▶ [Requirement]:
Return the complete listing without omission.

═══ Records shown ═══

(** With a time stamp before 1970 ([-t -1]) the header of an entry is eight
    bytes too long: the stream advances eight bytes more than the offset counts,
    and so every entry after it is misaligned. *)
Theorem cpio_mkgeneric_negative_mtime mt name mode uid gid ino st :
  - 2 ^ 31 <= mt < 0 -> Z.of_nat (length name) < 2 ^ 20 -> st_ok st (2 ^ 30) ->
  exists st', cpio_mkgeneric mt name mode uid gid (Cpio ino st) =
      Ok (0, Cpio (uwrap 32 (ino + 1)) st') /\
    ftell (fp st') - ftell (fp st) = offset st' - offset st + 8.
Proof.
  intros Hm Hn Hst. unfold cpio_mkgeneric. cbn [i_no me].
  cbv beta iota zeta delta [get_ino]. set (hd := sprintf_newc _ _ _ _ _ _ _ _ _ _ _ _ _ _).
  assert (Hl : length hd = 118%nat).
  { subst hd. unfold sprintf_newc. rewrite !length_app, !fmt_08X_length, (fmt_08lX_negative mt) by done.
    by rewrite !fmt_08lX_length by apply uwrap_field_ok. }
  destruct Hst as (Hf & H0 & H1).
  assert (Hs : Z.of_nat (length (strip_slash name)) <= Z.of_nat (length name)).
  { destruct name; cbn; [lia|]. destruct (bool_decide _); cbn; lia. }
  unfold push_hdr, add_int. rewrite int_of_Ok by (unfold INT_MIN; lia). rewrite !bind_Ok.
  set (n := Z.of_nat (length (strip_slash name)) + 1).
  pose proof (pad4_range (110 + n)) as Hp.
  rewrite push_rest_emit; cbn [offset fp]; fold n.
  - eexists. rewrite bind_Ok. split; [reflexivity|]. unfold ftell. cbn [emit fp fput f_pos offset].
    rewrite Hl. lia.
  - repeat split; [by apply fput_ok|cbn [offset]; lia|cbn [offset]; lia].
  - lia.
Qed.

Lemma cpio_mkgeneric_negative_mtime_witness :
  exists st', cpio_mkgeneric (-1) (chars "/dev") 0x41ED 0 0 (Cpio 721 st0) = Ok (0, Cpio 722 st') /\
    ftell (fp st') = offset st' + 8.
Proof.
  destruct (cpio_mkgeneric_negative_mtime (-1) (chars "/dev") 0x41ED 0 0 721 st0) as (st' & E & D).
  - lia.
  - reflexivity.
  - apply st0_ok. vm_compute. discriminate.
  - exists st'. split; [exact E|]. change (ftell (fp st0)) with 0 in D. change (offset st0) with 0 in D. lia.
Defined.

═══

▶ [Task output]:
(** With a time stamp before 1970 ([-t -1]) the header of an entry is eight
    bytes too long: the stream advances eight bytes more than the offset counts,
    and so every entry after it is misaligned. *)
Theorem cpio_mkgeneric_negative_mtime mt name mode uid gid ino st :
  - 2 ^ 31 <= mt < 0 -> Z.of_nat (length name) < 2 ^ 20 -> st_ok st (2 ^ 30) ->
  exists st', cpio_mkgeneric mt name mode uid gid (Cpio ino st) =
      Ok (0, Cpio (uwrap 32 (ino + 1)) st') /\
    ftell (fp st') - ftell (fp st) = offset st' - offset st + 8.
Proof.
  intros Hm Hn Hst. unfold cpio_mkgeneric. cbn [i_no me].
  cbv beta iota zeta delta [get_ino]. set (hd := sprintf_newc _ _ _ _ _ _ _ _ _ _ _ _ _ _).
  assert (Hl : length hd = 118%nat).
  { subst hd. unfold sprintf_newc. rewrite !length_app, !fmt_08X_length, (fmt_08lX_negative mt) by done.
    by rewrite !fmt_08lX_length by apply uwrap_field_ok. }
  destruct Hst as (Hf & H0 & H1).
  assert (Hs : Z.of_nat (length (strip_slash name)) <= Z.of_nat (length name)).
  { destruct name; cbn; [lia|]. destruct (bool_decide _); cbn; lia. }
  unfold push_hdr, add_int. rewrite int_of_Ok by (unfold INT_MIN; lia). rewrite !bind_Ok.
  set (n := Z.of_nat (length (strip_slash name)) + 1).
  pose proof (pad4_range (110 + n)) as Hp.
  rewrite push_rest_emit; cbn [offset fp]; fold n.
  - eexists. rewrite bind_Ok. split; [reflexivity|]. unfold ftell. cbn [emit fp fput f_pos offset].
    rewrite Hl. lia.
  - repeat split; [by apply fput_ok|cbn [offset]; lia|cbn [offset]; lia].
  - lia.
Qed.

Lemma cpio_mkgeneric_negative_mtime_witness :
  exists st', cpio_mkgeneric (-1) (chars "/dev") 0x41ED 0 0 (Cpio 721 st0) = Ok (0, Cpio 722 st') /\
    ftell (fp st') = offset st' + 8.
Proof.
  destruct (cpio_mkgeneric_negative_mtime (-1) (chars "/dev") 0x41ED 0 0 721 st0) as (st' & E & D).
  - lia.
  - reflexivity.
  - apply st0_ok. vm_compute. discriminate.
  - exists st'. split; [exact E|]. change (ftell (fp st0)) with 0 in D. change (offset st0) with 0 in D. lia.
Defined.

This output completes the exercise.